Einordnung gemäß Gaststättenrecht in neuem Merkblatt der Landwirtschaftskammer

Gastronomische Angebote auf Winzer- und Bauernhöfen sind bei Gästen beliebt und für viele Betriebe von zunehmender Bedeutung. Doch welche rechtlichen Regelungen greifen? Vor dieser Frage, die weitreichende Folgen haben kann, stehen viele Betriebe, die Angebote planen. Maßgeblich sind in Rheinland-Pfalz die Regelungen des Gaststättengesetzes und der Gaststättenverordnung.

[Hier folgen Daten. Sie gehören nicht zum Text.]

(** Taking the entry of an item to add. *)
Lemma take_entry p x s y : inv (next s) (fsd s) -> polls (fsd s) !! p = Some x ->
  (match p_freelist x with e :: _ => upd_poll p (fun x => set_p_freelist (tail (p_freelist x)) x) ;; ret (Some e) | [] => try_malloc end) s = Ret None s /\ no_memory (next s) = true \/
  exists e w s1, (match p_freelist x with e :: _ => upd_poll p (fun x => set_p_freelist (tail (p_freelist x)) x) ;; ret (Some e) | [] => try_malloc end) s = Ret (Some e) s1 /\
    (exists x1, polls w !! p = Some x1 /\ p_fds x1 = p_fds x /\ items w (p_fds x) = items (fsd s) (p_fds x)) /\ inv (next s1) w /\ view w = view (fsd s) /\ entries w !! e = None /\ e < next s1 /\
    set_entries (<[e := y]> (entries (fsd s1))) (fsd s1) = set_entries (<[e := y]> (entries w)) w /\ new_entry (abs s) e (next s1) /\ status w = status (fsd s) /\ calls w = calls (fsd s) /\ notified w = notified (fsd s).
Proof.
  intros I Hp. destruct (p_freelist x) as [|e l] eqn:El.
  - unfold try_malloc. rewrite (bind_step _ _ s (next s) s) by done. destruct (no_memory (next s)) eqn:Em; [by left|right].
    exists (next s), (fsd s), (set_next (next s + 1) s). split_and!; try done; [by exists x|apply (inv_more (next s)); [cbn; lia|done]| |cbn; lia|by left].
    destruct (entries (fsd s) !! next s) as [z|] eqn:Ez; [|done]. pose proof (i_entry _ _ I _ _ Ez). lia.
  - right. destruct (i_free _ _ I _ _ Hp) as [N B]. assert (e ∈ p_freelist x) as He by (rewrite El; left). destruct (B e He) as (z & Hz & Hzf).
    exists e, (take_free p x e (fsd s)), (set_fsd (set_polls (<[p := set_p_freelist (tail (p_freelist x)) x]> (polls (fsd s))) (fsd s)) s). split_and!; try done.
    + by rewrite (bind_step _ _ _ _ _ (upd_poll_run _ _ _ _ Hp)).
    + eexists. cbn. rewrite lookup_insert_eq. split_and!; [done..|]. apply items_ext. intros d Hd. cbn. rewrite lookup_delete_ne; [done|]. intros <-. revert Hd. eapply not_listed; [done..|congruence].
    + by apply inv_take_free.
    + by apply (view_take_free (next s)).
    + cbn. by rewrite lookup_delete_eq.
    + by apply (i_entry _ _ I _ _ Hz).
    + unfold take_free. rewrite El in *. apply NoDup_cons in N as [N _]. rewrite filter_cons_False by auto. rewrite (without_none e l) by done. cbn. by rewrite insert_delete_eq.
    + right. split_and!; [by apply (i_entry _ _ I _ _ Hz)|done|]. intros q k i (u & Hu & ->)%view_is (d & v & Hd & Hv & ->)%items_elem E. cbn in E. subst d. revert Hd. eapply not_listed; [done..|congruence].
    + by apply (status_upd _ _ p x (set_p_freelist (filter (fun d => d <> e) (p_freelist x)) x)).
Qed.

Lemma add_run p x f t i s : inv (next s) (fsd s) -> polls (fsd s) !! p = Some x ->
  leaves (poll_add_fd p f t i) s (fun r A' =>
    r = _ENOMEM /\ no_memory (next s) = true /\ A' = abs s \/
    exists e n cs a, new_entry (abs s) e n /\ told (calls (fsd s)) p f t (Some e) = (cs, a) /\
      match a with
      | Some err => r = err /\ A' = mk_astate (view (fsd s)) (status (fsd s)) cs (notified (fsd s)) n
      | None => r = 0 /\ A' = mk_astate (<[p := (e, f, t, i, 0) :: items (fsd s) (p_fds x)]> (view (fsd s))) (status (fsd s)) cs (notified (fsd s)) n
      end).
Proof.
  intros I Hp. unfold leaves, poll_add_fd. rewrite (bind_step _ _ _ _ _ (get_poll_run _ _ _ Hp)). set (y := mk_poll_fd f t i 0 (Some p)).
  destruct (take_entry p x s y I Hp) as [[E Hm]|(e & w & s1 & E & (x1 & Hx1 & Hfds & Hit) & I1 & V1 & He & Hn & Hw & Hnew & U1 & C1 & N1)]; rewrite (bind_step _ _ _ _ _ E).
  { eexists _, s. split; [reflexivity|]. split; [done|by left]. }
  rewrite (bind_step _ _ _ _ _ (upd_world_run _ _)). set (s2 := set_fsd _ s1). destruct (told (calls (fsd s)) p f t (Some e)) as [cs a] eqn:Et.
  pose proof (add_tail _ w p x1 e y f t s2 cs a I1 Hx1 He Hw eq_refl ltac:(by rewrite C1)) as E2.
  destruct a as [err|]; eexists _, _; (split; [exact E2|]); rewrite fsd_is, inv_calls; (split; [done || by apply inv_link|]); right; exists e, (next s1), cs; eexists; (split; [done|split; [done|split; [done|]]]); unfold abs; rewrite fsd_is.
  - unfold s2. by rewrite view_calls, V1, <- U1, <- N1.
  - rewrite view_calls, (view_link _ _ _ _ _ _ I1 Hx1 He), V1, Hfds, Hit. unfold s2. f_equal; [|done]. rewrite <- U1. by apply (status_upd _ _ p x1 (set_p_fds (e :: p_fds x1) x1)).
Qed.

Lemma free_run w p x e y g s : entries w !! e = Some y -> pf_poll y = Some p -> polls w !! p = Some x -> fsd s = set_polls (<[p := set_p_fds g x]> (polls w)) w ->
  poll_fd_free e s = Ret tt (set_fsd (put_free p (set_p_fds g x) e (mk_poll_fd 13455272147882261178 3132799674 13455272147882261178 3132799674 None) (set_polls (<[p := set_p_fds g x]> (polls w)) w)) s).
Proof.
  intros He Hy Hp Hs. unfold poll_fd_free. rewrite (bind_step _ _ s y s) by (apply get_entry_run; by rewrite Hs). rewrite Hy, (bind_step _ _ s p s) by done.
  erewrite bind_step by (apply upd_entry_run; rewrite Hs; exact He). erewrite upd_poll_run by (rewrite fsd_is, Hs; cbn; apply lookup_insert_eq). by rewrite fsd_is, twice, Hs.
Qed.

(** Taking an entry off both lists and freeing it. *)
Lemma drop_run n p x e y s : inv n (fsd s) -> polls (fsd s) !! p = Some x -> entries (fsd s) !! e = Some y -> pf_poll y = Some p ->
  exists w, (poll_unlink p (pf_fd y) e ;; poll_fd_free e) s = Ret tt (set_fsd w s) /\ inv n w /\ (forall q, is_Some (polls (fsd s) !! q) -> is_Some (polls w !! q)) /\
    (forall d, d <> e -> entries w !! d = entries (fsd s) !! d) /\
    (forall f, polls_of w f = filter (fun d => d <> e) (polls_of (fsd s) f)) /\
    view w = <[p := items (fsd s) (filter (fun d => d <> e) (p_fds x))]> (view (fsd s)) /\
    calls w = calls (fsd s) /\ notified w = notified (fsd s) /\ status w = status (fsd s).
Proof.
  intros I Hp He Hy. pose proof (inv_forget _ _ _ _ _ _ I Hp He Hy) as IF. set (z := set_p_fds (filter (fun d => d <> e) (p_fds x)) x).
  set (w := fsd s) in *. set (u := mk_poll_fd 13455272147882261178 3132799674 13455272147882261178 3132799674 None).
  assert (polls (forget p x e (pf_fd y) w) !! p = Some z) as Hz by (cbn; by rewrite lookup_insert_eq).
  assert (entries (forget p x e (pf_fd y) w) !! e = None) as Hn by (cbn; by rewrite lookup_delete_eq).
  exists (put_free p z e u (forget p x e (pf_fd y) w)). split_and!; try done.
  - unfold poll_unlink, upd_polls_of, bind at 1. rewrite (bind_step _ _ _ _ _ (upd_world_run _ _)). erewrite upd_poll_run by (rewrite fsd_is; exact Hp).
    rewrite fsd_is, twice. erewrite (free_run (set_fd_polls _ w) p x e y); [|exact He|exact Hy|exact Hp|reflexivity]. rewrite twice. unfold put_free, forget, z, u. cbn. rewrite !insert_insert_eq, insert_delete_eq. done.
  - apply (inv_put_free n _ p z e u IF Hz Hn); [by eapply (i_entry _ _ I)|done].
  - intros q Hq. cbn. rewrite !lookup_insert_is_Some. destruct (decide (p = q)); [by left|by right; split; [|right]].
  - intros d Hd. cbn. by rewrite lookup_insert_ne, lookup_delete_ne by done.
  - intros f. transitivity (polls_of (forget p x e (pf_fd y) w) f); [done|]. unfold forget. rewrite polls_of_insert. case_decide as D; [by rewrite D|].
    rewrite without_none; [done|]. intros Hin. apply (proj2 (i_files _ _ I f)) in Hin as (y' & He' & _ & Hf). congruence.
  - rewrite (view_put_free n _ p z e u IF Hz Hn). by apply (view_forget n w p x e y).
  - apply (status_upd _ _ p x (set_p_freelist (e :: p_freelist z) z)); [done| |done|done]. cbn. by rewrite insert_insert_eq.
Qed.
(** A string of the guest is copied to the end of the buffer; [room] bytes are left. *)
Inductive copied := Failed (err : Z) | Copied (buf : list Z) (room : nat).
Fixpoint read_one (room : nat) (str str_p : Z) (buf : list Z) : T copied :=
  match room with
  | O => ret (Failed _E2BIG)
  | S room =>
      let! c := get (u32 (str + str_p)) 1 in
      match c with
      | None => ret (Failed _EFAULT)
      | Some c => if bool_decide (c = [0]) then ret (Copied (buf ++ c) room) else read_one room str (str_p + 1) (buf ++ c)
      end
  end.
Fixpoint read_strings (fuel room : nat) (addr i : Z) (buf : list Z) : T (Z + Z * list Z) :=
  match fuel with
  | O => hang
  | S fuel =>
      let! b := get (u32 (addr + i * 4)) 4 in
      match b with
      | None => ret (inl _EFAULT)
      | Some b =>
          if le_value b =? 0 then match room with O => ret (inl _E2BIG) | S _ => ret (inr (i, buf ++ [0])) end
          else
            let! r := read_one room (le_value b) 0 buf in
            match r with Failed err => ret (inl err) | Copied buf room => read_strings fuel room addr (i + 1) buf end
      end
  end.
Definition user_read_string_array (addr max : Z) : T (Z + Z * list Z) := read_strings (S (Z.to_nat max)) (Z.to_nat max) addr 0 [].

(** The loops that trace the arguments only read them. *)
Definition sys_execve (filename_addr argv_a envp_a : Z) : T Z :=
  let! (bad, filename) := with_space (fun u => user_read_string u filename_addr (replicate (Z.to_nat MAX_PATH) 0)) in
  if ctrue bad then ret _EFAULT
  else if negb (malloc_ok M_ARGV ARGV_MAX) then ret _ENOMEM
  else
    let! r := user_read_string_array argv_a ARGV_MAX in
    match r with
    | inl err => ret err
    | inr (argc, argv) =>
        if negb (malloc_ok M_ENVP ARGV_MAX) then ret _ENOMEM
        else
          let! r := if negb (envp_a =? 0) then user_read_string_array envp_a ARGV_MAX else ret (inr (0, [0; 0])) in
          match r with inl err => ret err | inr (_, envp) => do_execve filename argc argv envp end
    end.

End Calls.

(** ** Strings *)

(** Strings one after the other, each with its terminator. *)
Definition encode (l : list (list Z)) : list Z := concat (map (fun s => s ++ [0]) l).
Definition nonzero (s : list Z) : Prop := Forall (fun c => c <> 0) s.
(** ** Calls *)

Section Calls.
Context {F U : Type} {SF : System F} {CF : Calls F} {SP : Space U}.
#[local] Abbreviation C := (call F U).

(** *** Guest memory *)

(** Copies [size] bytes between guest memory and a buffer, from [off] on: whether guest memory is not accessible. *)
Definition copy_in (addr : Z) (buf : list Z) (off size : Z) : C (bool * list Z) := fun u =>
  in_bounds (off + size <=? Z.of_nat (length buf)) ;;
  let! (err, part, u) := deref (user_read u addr (take (Z.to_nat size) (drop (Z.to_nat off) buf))) in
  ret ((ctrue err, take (Z.to_nat off) buf ++ part ++ drop (Z.to_nat (off + size)) buf), u).
Definition copy_out (addr : Z) (buf : list Z) (off size : Z) : C bool := fun u =>
  in_bounds (off + size <=? Z.of_nat (length buf)) ;;
  let! (err, u) := deref (user_write u addr (take (Z.to_nat size) (drop (Z.to_nat off) buf))) in
  ret (ctrue err, u).
(** [user_put] of a structure, and [user_get] of one of [size] bytes. *)
Definition put (addr : Z) (bytes : list Z) : C bool := copy_out addr bytes 0 (Z.of_nat (length bytes)).
Definition get (addr size : Z) : C (bool * list Z) := copy_in addr (replicate (Z.to_nat size) 0) 0 size.

(** A path is read into a buffer, or the call fails. *)
Definition with_path (addr : Z) (k : list Z -> C Z) : C Z := fun u =>
  let! (err, buf, u) := deref (user_read_string u addr (replicate (Z.to_nat MAX_PATH) 0)) in
  if ctrue err then ret (_EFAULT, u) else k buf u.
(** The string in the buffer, where it is used. *)
Definition string_in (buf : list Z) : V F path := let! s := deref (Exec.until_nul buf) in ret (Exec.path_of s).

(** A buffer from [malloc]. *)
Definition with_buffer (size : Z) (k : list Z -> C Z) : C Z :=
  let* s := run (gets id) in
  match malloc_bytes size s with None => cret _ENOMEM | Some buf => k buf end.
(** What an operation stores at the start of the buffer it is given. *)
Definition fill (buf bytes : list Z) : V F (list Z) :=
  in_bounds (bool_decide (length bytes <= length buf)%nat) ;; ret (bytes ++ drop (length bytes) buf).

(** *** Descriptors *)

(** The result is null for a descriptor that is not open. *)
Definition at_fd (f : Z) : V F Path.at_fd :=
  if f =? AT_FDCWD_ then ret AT_PWD
  else let! fd := f_get f in ret (match fd with None => AT_NULL | Some fd => AT_FD fd end).
Definition with_at (f : Z) (k : Path.at_fd -> C Z) : C Z :=
  let* at_ := run (at_fd f) in
  match at_ with AT_NULL => cret _EBADF | _ => k at_ end.
Definition with_fd (f : Z) (k : Z -> C Z) : C Z :=
  let* fd := run (f_get f) in
  match fd with None => cret _EBADF | Some fd => k fd end.

(** [mode] has 16 bits. *)
Definition apply_umask (mode : Z) : V F Z := let! s := gets id in ret (Z.ldiff mode (umask (fs (current s)))).
Lemma bytes_of_length p : length (bytes_of p) = length p.
Proof. apply length_map. Qed.
Lemma sized_32 : sized fill_dirent_32 12.
Proof.
  split; [lia|]. intros i o n t. unfold fill_dirent_32, strlen. rewrite !length_app, !Fpu.le_bytes_length, bytes_of_length by lia. cbn [length]. lia.
Qed.
Lemma sized_64 : sized fill_dirent_64 20.
Proof.
  split; [lia|]. intros i o n t. unfold fill_dirent_64, strlen. rewrite !length_app, !Fpu.le_bytes_length, bytes_of_length by lia. cbn [length]. lia.
Qed.

(** ** One call *)

Section OneCall.
Context {F U : Type} {SF : System F} {DF : Directories F} {SP : Space U} {SL : SpaceLaws U}.
Context (fd : Z) (readdir : Z -> V F (Z * option (Z * path))) (all : list (Z * path)) {ST : Stream fd readdir all}.
Context (fill : Z -> Z -> path -> Z -> list Z) (k : Z) (Hfill : sized fill k).
Implicit Types (s : vfs F) (u : U).

Lemma wrote_nil u a : ok u -> wrote u a [] u.
Proof. intros H. split; [done| |auto|auto]. intros x. by rewrite store_out by (cbn; lia). Qed.
Lemma wrote_app u a b1 u1 b2 u2 : wrote u a b1 u1 -> wrote u1 (a + Z.of_nat (length b1)) b2 u2 -> wrote u a (b1 ++ b2) u2.
Proof. intros [? S1 W1 P1] [? S2 W2 P2]. split; [done| |auto|auto]. intros x. rewrite S2. rewrite <- store_app. by apply store_ext. Qed.
Lemma same_task_trans s s1 s2 : same_task s s1 -> same_task s1 s2 -> same_task s s2.
Proof. intros [] []. split; congruence. Qed.

Lemma getdents_loop_run fuel : forall l a count u s, left l s -> ok u -> writable_range u a count -> 0 <= count -> Forall name_fits l -> (Z.to_nat count < fuel)%nat ->
  let '(b, rest) := fitting fill tell count l in
  exists u' s' here, getdents_loop fuel readdir fill fd a count u s = Ret (inr (tell rest, count - Z.of_nat (length b)), u') s' /\ wrote u a b u' /\ left here s' /\ same_task s s'.
Proof.
  induction fuel as [|fuel IH]; intros l a count u s Hl Hok Hw Hc Hn Hf; [lia|]. cbn [getdents_loop]. rewrite (run_step _ _ _ _ _ _ (stream_tell _ _ Hl)).
  destruct l as [|e l]; cbn [fitting]; cbv zeta.
  { rewrite (run_step _ _ _ _ _ _ (stream_end _ Hl)). exists u, s, []. cbn. rewrite Z.sub_0_r. split; [done|]. split; [by apply wrote_nil|]. by split. }
  apply Forall_cons_1 in Hn as [He Hn]. destruct (stream_next _ _ _ Hl) as (s1 & E1 & Hl1 & T1). rewrite (run_step _ _ _ _ _ _ E1). change (1 <? 0) with false. change (1 =? 0) with false. cbn iota.
  destruct e as [ino name]. rewrite (run_step _ _ _ _ (ino, name) s1) by done. cbv beta iota. rewrite (run_step _ _ _ _ _ _ (stream_tell _ _ Hl1)).
  fold (record fill tell (ino, name) l). unfold name_fits in He. cbn [snd] in He. set (r := record fill tell (ino, name) l). destruct Hfill as [Hk Hlen].
  assert (Z.of_nat (length r) = k + strlen name) as Lr by apply Hlen. assert (0 <= strlen name) by (unfold strlen; lia).
  rewrite (run_step _ _ _ _ tt s1) by (unfold in_bounds; change (fill ino _ name 0) with r; by destruct (Z.leb_spec (Z.of_nat (length r)) (19 + strlen name + 4)); [|lia]).
  change (fill ino (s64 (tell l)) name 0) with r. rewrite wrap_small by (unfold in_u; lia).
  destruct (Z.gtb_spec (Z.of_nat (length r)) count) as [Hgt|Hle].
  { exists u, s1, l. cbn [length]. rewrite Z.sub_0_r. split; [done|]. split; [by apply wrote_nil|done]. }
  pose proof Hw as (W0 & W1 & W2). assert (User.LAST_PAGE < 2 ^ 32) by done.
  destruct (copy_out_run a r (Z.of_nat (length r)) r u s1 Hok ltac:(lia)) as (u1 & Wr & E2); [split_and!; [done|lia|intros x Hx; apply W2; lia]|rewrite Nat2Z.id; by apply take_ge|done|].
  rewrite (cbind_step _ _ _ _ _ _ _ E2). cbn iota. rewrite (wrap_small 32) by (unfold in_u; lia).
  specialize (IH l (a + Z.of_nat (length r)) (count - Z.of_nat (length r)) u1 s1 Hl1 (wr_ok _ _ _ _ Wr)). destruct (fitting fill tell (count - _) l) as [b rest].
  destruct IH as (u2 & s2 & here & E3 & Wr2 & Hl2 & T2); [split_and!; [lia|lia|intros x Hx; apply Wr, W2; lia]|lia|done|lia|].
  exists u2, s2, here. split; [rewrite E3, length_app; do 4 f_equal; lia|]. split; [by eapply wrote_app|]. split; [done|by eapply same_task_trans].
Qed.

Je nach konkreter Angebotsgestaltung lassen sich die Abgabe von Speisen und Getränken in unterschiedliche Kategorien einordnen. Als Hilfe für eine erste Einordnung gibt es jetzt ein neues Merkblatt des Beratungsteams Einkommensalternativen der Landwirtschaftskammer. Dieses gibt in komprimierter Form einen Überblick darüber, welche Angebote „erlaubsnisfrei“ sind, was sich hinter „Gestattungen“ verbirgt, wann es sich um eine „echte“ Straußwirtschaft handelt und ab wann eine gaststättenrechtliche Erlaubnis (= Konzession) benötigt wird. Generell ist zu empfehlen, sich als Betrieb bereits in der der Planungsphase rechtzeitig mit den zuständigen Behörden in Verbindung zu setzen, da es bei der Auslegung einzelner Vorschriften Ermessensspielräume gibt. Auch die Fachberater der Landwirtschaftskammer (Einkommensalternativen, Bauberatung, Raumordnung, Förderberatung) können zu Rate gezogen werden.